-- What this task involves --
Check every line of the data below for the word "shutdownListener". Copy the ones that have it.

-- Data for review --
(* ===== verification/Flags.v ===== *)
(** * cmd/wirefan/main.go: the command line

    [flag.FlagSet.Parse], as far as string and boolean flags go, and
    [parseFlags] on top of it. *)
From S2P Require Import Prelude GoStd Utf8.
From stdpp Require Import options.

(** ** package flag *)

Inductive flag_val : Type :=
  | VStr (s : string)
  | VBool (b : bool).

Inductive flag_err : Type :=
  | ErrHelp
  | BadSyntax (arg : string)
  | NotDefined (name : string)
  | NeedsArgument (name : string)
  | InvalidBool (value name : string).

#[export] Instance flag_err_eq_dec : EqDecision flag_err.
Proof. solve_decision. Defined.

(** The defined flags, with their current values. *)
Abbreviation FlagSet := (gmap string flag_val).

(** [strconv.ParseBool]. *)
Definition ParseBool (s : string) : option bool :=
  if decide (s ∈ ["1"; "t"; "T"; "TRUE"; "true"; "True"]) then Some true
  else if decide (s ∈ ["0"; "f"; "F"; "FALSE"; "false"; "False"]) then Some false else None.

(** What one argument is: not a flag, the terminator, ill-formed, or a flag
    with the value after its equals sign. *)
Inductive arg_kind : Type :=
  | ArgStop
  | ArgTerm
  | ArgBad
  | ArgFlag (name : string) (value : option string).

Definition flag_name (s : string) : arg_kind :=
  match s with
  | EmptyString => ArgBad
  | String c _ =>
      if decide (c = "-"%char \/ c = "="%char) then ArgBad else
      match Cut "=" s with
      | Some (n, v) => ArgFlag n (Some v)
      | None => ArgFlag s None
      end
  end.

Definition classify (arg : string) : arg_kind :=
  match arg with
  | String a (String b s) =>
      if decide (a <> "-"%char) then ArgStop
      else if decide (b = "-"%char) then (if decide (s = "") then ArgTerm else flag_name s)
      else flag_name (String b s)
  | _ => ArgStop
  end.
...
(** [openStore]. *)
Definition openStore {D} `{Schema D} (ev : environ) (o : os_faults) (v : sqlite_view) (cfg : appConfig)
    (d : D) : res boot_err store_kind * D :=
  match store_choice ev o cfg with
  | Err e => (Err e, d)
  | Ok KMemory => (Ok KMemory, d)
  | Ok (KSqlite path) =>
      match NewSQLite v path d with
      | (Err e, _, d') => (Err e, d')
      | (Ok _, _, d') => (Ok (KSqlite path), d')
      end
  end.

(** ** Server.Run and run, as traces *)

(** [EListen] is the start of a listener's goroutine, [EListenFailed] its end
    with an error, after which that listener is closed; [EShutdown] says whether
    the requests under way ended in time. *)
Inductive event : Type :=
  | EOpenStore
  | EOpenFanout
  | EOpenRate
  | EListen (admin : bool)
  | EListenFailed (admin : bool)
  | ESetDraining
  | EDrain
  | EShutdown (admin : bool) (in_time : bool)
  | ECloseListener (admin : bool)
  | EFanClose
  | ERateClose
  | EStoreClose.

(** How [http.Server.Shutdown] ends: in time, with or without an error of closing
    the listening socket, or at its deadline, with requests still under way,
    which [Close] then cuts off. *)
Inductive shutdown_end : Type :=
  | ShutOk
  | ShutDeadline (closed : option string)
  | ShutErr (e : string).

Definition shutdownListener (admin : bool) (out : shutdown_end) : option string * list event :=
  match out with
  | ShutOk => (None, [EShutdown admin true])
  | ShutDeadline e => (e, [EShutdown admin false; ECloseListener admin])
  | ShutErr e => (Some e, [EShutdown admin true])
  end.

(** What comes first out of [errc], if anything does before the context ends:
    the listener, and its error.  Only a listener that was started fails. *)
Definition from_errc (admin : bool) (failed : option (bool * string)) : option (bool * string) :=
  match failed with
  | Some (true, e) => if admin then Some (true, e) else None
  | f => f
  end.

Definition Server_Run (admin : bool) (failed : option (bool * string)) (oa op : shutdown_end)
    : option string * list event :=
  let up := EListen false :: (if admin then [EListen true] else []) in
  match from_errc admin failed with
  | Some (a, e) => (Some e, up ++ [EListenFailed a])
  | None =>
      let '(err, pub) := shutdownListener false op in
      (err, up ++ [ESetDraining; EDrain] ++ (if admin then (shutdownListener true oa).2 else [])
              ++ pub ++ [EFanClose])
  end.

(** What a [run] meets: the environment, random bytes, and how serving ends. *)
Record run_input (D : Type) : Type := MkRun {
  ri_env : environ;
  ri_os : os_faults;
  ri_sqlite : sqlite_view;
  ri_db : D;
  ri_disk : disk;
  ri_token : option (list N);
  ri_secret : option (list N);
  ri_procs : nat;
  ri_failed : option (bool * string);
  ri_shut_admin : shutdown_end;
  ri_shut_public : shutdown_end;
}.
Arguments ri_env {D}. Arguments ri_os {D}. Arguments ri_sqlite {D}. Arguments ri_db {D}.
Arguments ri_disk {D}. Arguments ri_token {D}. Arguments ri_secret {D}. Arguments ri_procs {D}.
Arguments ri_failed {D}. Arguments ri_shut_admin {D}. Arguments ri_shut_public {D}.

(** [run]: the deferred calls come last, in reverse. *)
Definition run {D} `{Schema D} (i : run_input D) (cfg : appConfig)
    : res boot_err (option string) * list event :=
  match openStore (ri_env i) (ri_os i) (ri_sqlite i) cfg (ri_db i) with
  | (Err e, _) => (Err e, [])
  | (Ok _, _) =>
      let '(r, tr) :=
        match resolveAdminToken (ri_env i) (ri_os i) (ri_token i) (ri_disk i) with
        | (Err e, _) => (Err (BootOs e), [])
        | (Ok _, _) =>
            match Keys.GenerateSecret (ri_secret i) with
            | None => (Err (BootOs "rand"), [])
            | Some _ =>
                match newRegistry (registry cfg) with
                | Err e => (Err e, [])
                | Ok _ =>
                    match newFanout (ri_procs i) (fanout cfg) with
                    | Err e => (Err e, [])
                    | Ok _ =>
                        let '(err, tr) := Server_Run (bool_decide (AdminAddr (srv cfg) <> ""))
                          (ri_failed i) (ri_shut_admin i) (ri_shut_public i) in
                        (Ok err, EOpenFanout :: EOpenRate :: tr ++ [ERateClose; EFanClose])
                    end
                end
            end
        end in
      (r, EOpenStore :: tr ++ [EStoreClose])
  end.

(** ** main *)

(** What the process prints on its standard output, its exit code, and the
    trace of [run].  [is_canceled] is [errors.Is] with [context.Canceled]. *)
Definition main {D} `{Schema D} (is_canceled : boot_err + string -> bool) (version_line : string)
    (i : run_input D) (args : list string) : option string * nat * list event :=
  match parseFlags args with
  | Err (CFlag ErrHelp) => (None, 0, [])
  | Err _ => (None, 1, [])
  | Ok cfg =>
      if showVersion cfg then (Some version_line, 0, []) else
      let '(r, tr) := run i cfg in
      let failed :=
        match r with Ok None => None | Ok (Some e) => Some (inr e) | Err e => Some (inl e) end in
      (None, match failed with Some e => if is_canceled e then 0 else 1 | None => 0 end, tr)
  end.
==
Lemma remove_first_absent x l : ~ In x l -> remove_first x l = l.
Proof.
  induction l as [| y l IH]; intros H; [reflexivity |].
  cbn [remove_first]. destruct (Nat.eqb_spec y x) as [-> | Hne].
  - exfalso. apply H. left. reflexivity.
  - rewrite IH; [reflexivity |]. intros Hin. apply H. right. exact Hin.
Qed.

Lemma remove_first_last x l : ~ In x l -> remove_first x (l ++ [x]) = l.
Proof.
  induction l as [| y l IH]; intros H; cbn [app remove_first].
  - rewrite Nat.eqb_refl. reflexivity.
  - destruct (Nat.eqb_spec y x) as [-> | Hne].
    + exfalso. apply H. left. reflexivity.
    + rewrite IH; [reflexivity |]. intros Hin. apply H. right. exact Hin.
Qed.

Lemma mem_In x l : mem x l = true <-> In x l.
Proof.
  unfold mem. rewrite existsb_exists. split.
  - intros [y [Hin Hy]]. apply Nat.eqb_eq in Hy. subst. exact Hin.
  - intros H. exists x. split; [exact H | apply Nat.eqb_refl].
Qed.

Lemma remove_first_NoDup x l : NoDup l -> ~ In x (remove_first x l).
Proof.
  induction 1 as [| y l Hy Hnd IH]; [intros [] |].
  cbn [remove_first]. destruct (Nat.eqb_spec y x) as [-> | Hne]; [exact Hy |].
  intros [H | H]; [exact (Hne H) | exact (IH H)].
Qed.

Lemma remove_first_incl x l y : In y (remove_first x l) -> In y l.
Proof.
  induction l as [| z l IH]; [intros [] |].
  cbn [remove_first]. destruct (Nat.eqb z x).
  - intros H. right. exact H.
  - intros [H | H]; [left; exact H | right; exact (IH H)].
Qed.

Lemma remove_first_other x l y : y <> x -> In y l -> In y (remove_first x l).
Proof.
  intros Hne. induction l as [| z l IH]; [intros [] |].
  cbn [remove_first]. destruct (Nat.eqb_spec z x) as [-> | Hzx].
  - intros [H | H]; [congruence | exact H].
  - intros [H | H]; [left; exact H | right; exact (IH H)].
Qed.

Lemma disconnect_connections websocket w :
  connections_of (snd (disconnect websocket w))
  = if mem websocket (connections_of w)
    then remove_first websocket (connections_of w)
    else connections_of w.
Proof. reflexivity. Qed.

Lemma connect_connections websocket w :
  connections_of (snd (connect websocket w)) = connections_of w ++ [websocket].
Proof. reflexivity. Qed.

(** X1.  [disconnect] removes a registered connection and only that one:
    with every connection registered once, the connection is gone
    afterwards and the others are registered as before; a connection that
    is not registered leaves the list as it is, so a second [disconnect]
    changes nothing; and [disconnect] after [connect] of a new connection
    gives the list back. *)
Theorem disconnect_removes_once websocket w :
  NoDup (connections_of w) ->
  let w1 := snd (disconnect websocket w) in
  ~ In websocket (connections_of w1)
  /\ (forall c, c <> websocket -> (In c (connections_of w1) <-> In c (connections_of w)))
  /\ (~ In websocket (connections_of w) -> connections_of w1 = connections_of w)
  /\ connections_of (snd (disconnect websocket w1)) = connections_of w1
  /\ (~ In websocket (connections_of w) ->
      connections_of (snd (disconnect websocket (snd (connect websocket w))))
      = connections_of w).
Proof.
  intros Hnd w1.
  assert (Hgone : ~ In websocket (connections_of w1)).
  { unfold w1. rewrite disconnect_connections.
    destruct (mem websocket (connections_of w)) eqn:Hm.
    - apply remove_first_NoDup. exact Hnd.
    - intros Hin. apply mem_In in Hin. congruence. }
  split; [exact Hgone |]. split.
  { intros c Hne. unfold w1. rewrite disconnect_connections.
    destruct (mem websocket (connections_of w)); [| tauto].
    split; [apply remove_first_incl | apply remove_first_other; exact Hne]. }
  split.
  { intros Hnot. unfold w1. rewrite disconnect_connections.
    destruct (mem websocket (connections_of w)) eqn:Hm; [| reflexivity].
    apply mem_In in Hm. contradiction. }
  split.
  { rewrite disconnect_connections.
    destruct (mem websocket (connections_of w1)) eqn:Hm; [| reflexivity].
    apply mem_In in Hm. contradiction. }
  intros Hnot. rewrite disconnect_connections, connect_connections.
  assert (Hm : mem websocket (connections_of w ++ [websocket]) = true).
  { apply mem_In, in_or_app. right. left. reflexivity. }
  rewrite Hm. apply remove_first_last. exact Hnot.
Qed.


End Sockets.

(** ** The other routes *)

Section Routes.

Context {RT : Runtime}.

-- Completed exercise --
Definition shutdownListener (admin : bool) (out : shutdown_end) : option string * list event :=
      let '(err, pub) := shutdownListener false op in
      (err, up ++ [ESetDraining; EDrain] ++ (if admin then (shutdownListener true oa).2 else [])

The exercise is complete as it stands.